Já estava fóra da cova, onde tinha tomado o suadouro, e achava-se suavemente deitado n'uma cama de palhas arranjada pelo companheiro ao pé do baobab.

O excellente moço não fez só isso. Quiz ainda ter o trabalho de ir buscar ao valle proximo a tenda-abrigo, que trazia sempre nas suas expedições, e um quarto de hora depois já a tinha armado por cima do seu querido doente.

— E agora, disse elle, ouçamos a tua historia, amigo Cypriano, se é que não te cansas muito a contar-m'a!

Cypriano sentia-se com força sufficiente para satisfazer a curiosidade bem natural de Pharamundo Barthés. Demais contou-lhe muito resumidamente os acontecimentos que se tinham passado no Griqualand, porque motivo saíra d'aquelle paiz em perseguição de Matakit e do diamante, os casos mais notaveis da expedição, a triplice morte de Annibal Pantalacci, de Friedel e de James Hilton, o desapparecimento de Bardik, e como finalmente estava á espera do seu creado Li, que devia vir ter com elle ao acampamento.

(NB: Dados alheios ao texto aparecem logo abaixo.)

Definition classify_users (user_tags : gmap Z (gmap str Z))
  : result (gmap Z Shape.t) :=
  shapes_pass ∅ (map_to_list user_tags).

(** ** 4. The answer features *)

Definition MIN_CODE_LINES : nat := 5.
Definition WORD_THRESHOLD_SHORT : nat := 150.
Definition WORD_THRESHOLD_LONG : nat := 400.

Inductive LengthBucket : Set := Long | Summarized | Medium.

Record Features := {
  length_bucket : LengthBucket;   (* "length" *)
  has_code : bool;
  has_image : bool;
  has_ref : bool;
  word_count : nat
}.

(** The line boundaries of [str.splitlines]. *)
Definition is_linebreak (c : N) : bool :=
  bool_decide (c ∈ [10; 11; 12; 13; 28; 29; 30; 133; 8232; 8233]%N).

(** [len(cb.splitlines())]; [open_line] tells that characters were read
    since the last boundary. *)
Fixpoint count_lines (open_line : bool) (s : str) : nat :=
  match s with
  | [] => if open_line then 1%nat else 0%nat
  | c :: s' =>
      if is_linebreak c then
        match s' with
        | d :: s'' =>
            if bool_decide (c = 13%N) && bool_decide (d = 10%N)
            then S (count_lines false s'')
            else S (count_lines false s')
        | [] => S (count_lines false s')
        end
      else count_lines true s'
  end.

(** The whitespace of [\s] on a [str]. *)
Definition is_space (c : N) : bool :=
  bool_decide ((9 ≤ c ≤ 13)%N ∨ (28 ≤ c ≤ 32)%N ∨ (8192 ≤ c ≤ 8202)%N ∨
               c ∈ [133; 160; 5760; 8232; 8233; 8239; 8287; 12288]%N).

(** The text before the first occurrence of [close] in [s]. *)
Fixpoint before_first (close s : str) : option str :=
  if startswith close s then Some []
  else match s with
       | [] => None
       | a :: s' => cons a <$> before_first close s'
       end.

(** The group and the length of the match of [open(.*?)close], with
    [re.DOTALL], at the head of [s]. *)
Definition match_lazy (open close : str) (s : str) : option (str * nat) :=
  if startswith open s then
    g ← before_first close (drop (length open) s);
    Some (g, (length open + length g + length close)%nat)
  else None.

Fixpoint findall_lazy_from (open close : str) (skip : nat) (s : str)
  : list str :=
  match s with
  | [] => []
  | _ :: s' =>
      match skip with
      | S k => findall_lazy_from open close k s'
      | O =>
          match match_lazy open close s with
          | Some (g, len) => g :: findall_lazy_from open close (pred len) s'
          | None => findall_lazy_from open close 0 s'
          end
      end
  end.

(** [re.findall(r"<code>(.*?)</code>", body, re.DOTALL)] *)
Definition findall_code (body : str) : list str :=
  findall_lazy_from (py "<code>") (py "</code>") 0 body.

(** [re.search(r"<img\s", body)] *)
Fixpoint search_img (body : str) : bool :=
  (startswith (py "<img") body &&
   match drop 4 body with
   | c :: _ => is_space c
   | [] => false
   end) ||
  match body with
  | [] => false
  | _ :: body' => search_img body'
  end.

Definition quote : N := 34.

(** The [re.findall] of the hyperlinks: the text [<a href=] and a double
    quote, then the group, one or more characters other than a double
    quote, then a double quote. *)
Definition findall_links (body : str) : list str :=
  findall_group (py "<a href=" ++ [quote]) quote body.

(** The test applied to each link. *)
Definition is_external (link : str) : bool :=
  negb (startswith (py "https://stackoverflow.com") link) &&
  negb (startswith (py "//stackoverflow.com") link).

Section AnswerFeatures.
(** [str.isalnum] on the code points from 128 on: the table of the
    Unicode database, which the source takes from the interpreter. *)
Variable unicode_alnum : N → bool.

(** The characters of [\w] on a [str]. *)
Definition is_word_char (c : N) : bool :=
  if bool_decide (c < 128)%N then
    bool_decide ((48 ≤ c ≤ 57)%N ∨ (65 ≤ c ≤ 90)%N ∨ c = 95%N ∨
                 (97 ≤ c ≤ 122)%N)
  else unicode_alnum c.

(** [len(re.findall(r"\w+", body))]: the maximal runs of word
    characters; [in_word] tells that the previous character was one. *)
Fixpoint count_words (in_word : bool) (s : str) : nat :=
  match s with
  | [] => 0%nat
  | c :: s' =>
      if is_word_char c then
        if in_word then count_words true s' else S (count_words true s')
      else count_words false s'
  end.

Definition bucket_of (words : nat) : LengthBucket :=
  if bool_decide (WORD_THRESHOLD_LONG < words)%nat then Long
  else if bool_decide (words < WORD_THRESHOLD_SHORT)%nat then Summarized
  else Medium.

(** [answer_features]; the empty dictionary is [None]. *)
Definition answer_features (body : str) : option Features :=
  match body with
  | [] => None
  | _ =>
      let words := count_words false body in
      let length := bucket_of words in
      let code_blocks := findall_code body in
      let has_code :=
        existsb (fun cb => bool_decide (MIN_CODE_LINES ≤ count_lines false cb)%nat)
                code_blocks in
      let has_image := search_img body in
      let links := findall_links body in
      let external := existsb is_external links in
      Some {| length_bucket := length; has_code := has_code;
              has_image := has_image; has_ref := external;
              word_count := words |}
  end.

(** A row of [answer_df]: the keys of [answer_features(body)], when there
    are any, and the five keys added by [feats.update]. *)
Record AnswerRow := {
  feats : option Features;
  answer_id : Z;
  owner_id : Z;
  shape : Shape.t;
  upvotes : Z;
  accepted : bool
}.

(** The body of the loop over the posts: the row appended, if any. *)
Definition answer_step (user_shape : gmap Z Shape.t) (p : PostRow)
  : result (option AnswerRow) :=
  let ptype := default 0 (PostTypeId p) in
  if bool_decide (ptype ≠ 2) then mret None else
  match OwnerUserId p with
  | None => mret None
  | Some uid =>
      match user_shape !! uid with
      | None => mret None
      | Some sh =>
          aid ← int (Id p);
          let body := default [] (Body p) in
          let feats := answer_features body in
          mret (Some {| feats := feats;
                        answer_id := aid;
                        owner_id := uid;
                        shape := sh;
                        upvotes := default 0 (Score p);
                        accepted :=
                          bool_decide (default 0 (AcceptedAnswerId p) = aid) |})
      end
  end.

Fixpoint answers_pass (user_shape : gmap Z Shape.t)
    (answer_df : list AnswerRow) (posts : list PostRow)
  : result (list AnswerRow) :=
  match posts with
  | [] => mret answer_df
  | p :: posts' =>
      row ← answer_step user_shape p;
      answers_pass user_shape
        (match row with Some r => answer_df ++ [r] | None => answer_df end)
        posts'
  end.

(** The table [answers] *)
Definition parse_answers (user_shape : gmap Z Shape.t)
    (posts : list PostRow) : result (list AnswerRow) :=
  answers_pass user_shape [] posts.
End AnswerFeatures.

(** ** 5. The preference label *)

Definition preferred (r : AnswerRow) : bool :=
  bool_decide (0 < upvotes r) || accepted r.

(** [answers["preferred"] = (answers["upvotes"] > 0) | answers["accepted"]]:
    the new column, row by row; a table built from no row has no column
    to read. *)
Definition preferred_column (answers : list AnswerRow) : result (list bool) :=
  match answers with
  | [] => Raise KeyError
  | _ => Ok (preferred <$> answers)
  end.

(** ** 6. One regression per shape *)

(** The literal [100] of the loop, the minimum segment size. *)
Definition MIN_SEGMENT_SIZE : nat := 100.

(** [answers["shape"].cat.categories]: the shapes of the table, each once,
    in the order of their names. *)
Definition categories (answers : list AnswerRow) : list Shape.t :=
  filter (fun s => s ∈ shape <$> answers)
         [Shape.Comb; Shape.I; Shape.Pi; Shape.T].

(** [answers["shape"] == shape] *)
Definition mask_of (answers : list AnswerRow) (s : Shape.t) : list bool :=
  (fun r => bool_decide (shape r = s)) <$> answers.

(** [mask.sum()] *)
Definition mask_sum (mask : list bool) : nat :=
  length (filter (fun b => b = true) mask).

(** [X[mask]] *)
Fixpoint select {A : Type} (mask : list bool) (l : list A) : list A :=
  match mask, l with
  | b :: mask', x :: l' => if b then x :: select mask' l' else select mask' l'
  | _, _ => []
  end.

Section Regression.
(** The rows of the design matrix and the coefficients are those of the
    solver, which is not part of the source: [fit X_s y_s] stands for
    [clf.fit(X_s, y_s)] followed by [clf.coef_[0]] and
    [clf.intercept_[0]], and [round3] for [round(v, 3)]. *)
Context {Xrow coef : Type}.
Variable fit : list Xrow → list Z → result (list coef * coef).
Variable round3 : coef → coef.

(** One turn of the loop over [zip(cols, coef)]. *)
Definition row_step (row : gmap str coef) (cv : str * coef) : gmap str coef :=
  let '(c, v) := cv in
  if contains (py "length") c then
    if contains (py "_Long") c
    then <[py "Answer Length (Long)" := round3 v]> row
    else if contains (py "_Summarized") c
    then <[py "Answer Length (Summ.)" := round3 v]> row
    else row
  else if contains (py "has_code") c
  then <[py "Includes Code" := round3 v]> row
  else if contains (py "has_image") c
  then <[py "Includes Image" := round3 v]> row
  else if contains (py "has_ref") c
  then <[py "Includes Reference" := round3 v]> row
  else row.

Definition table_row (cols : list str) (coefs : list coef) : gmap str coef :=
  foldl row_step ∅ (zip cols coefs).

Pharamundo Barthés escutava com extrema attenção. Interrogado pelo seu amigo sobre se teria encontrado um rapaz cafre com os signaes de Bardik, respondeu negativamente.

— Mas, acrescentou elle, achei um certo cavallo abandonado, que póde muito bem ser o teu.

E logo em seguida contou a Cypriano em que circumstancias esse cavallo lhe tinha caido nas mãos.

— Ha dois dias certos, disse elle, qne andava caçando com tres dos meus bazutos nas montanhas do sul, quando de repente vi desembocar de um caminho profundo um excellente cavallo castanho sem arreios alguns á excepção de uma cabeçada e um bridão que arrastava pelo chão. Via-se claramente que o animal estava indeciso a respeito do que devia fazer; eu chamei-o, mostrei-lhe um punhado de assucar, e elle chegou-se a mim. E ahi ficou prisioneiro o dito cavallo, um excellente bicho, cheio de coragem e fogo, salgado como um presunto...

— É o meu!... É Templar! exclamou Cypriano.

— Pois meu caro amigo, terás o teu Templar, respondeu Pharamundo Barthés, e eu sentirei verdadeiro prazer em t'o restituir! Agora, boa noite, trata de dormir! Amanhã ao romper da madrugada deixaremos este logar de delicias!

E logo, juntando o exemplo ao conselho, Pharamundo Barthes embrulhou-se na manta e adormeceu junto de Cypriano.

No dia seguinte chegava o china ao acampamento com algumas provisões. Antes de Cypriano acordar, Pharamundo Barthés disse a Li tudo o que se tinha passado, e encarregou-o de velar pelo amo, emquanto elle ía buscar o cavallo, cuja perda o joven engenheiro tanto tinha sentido.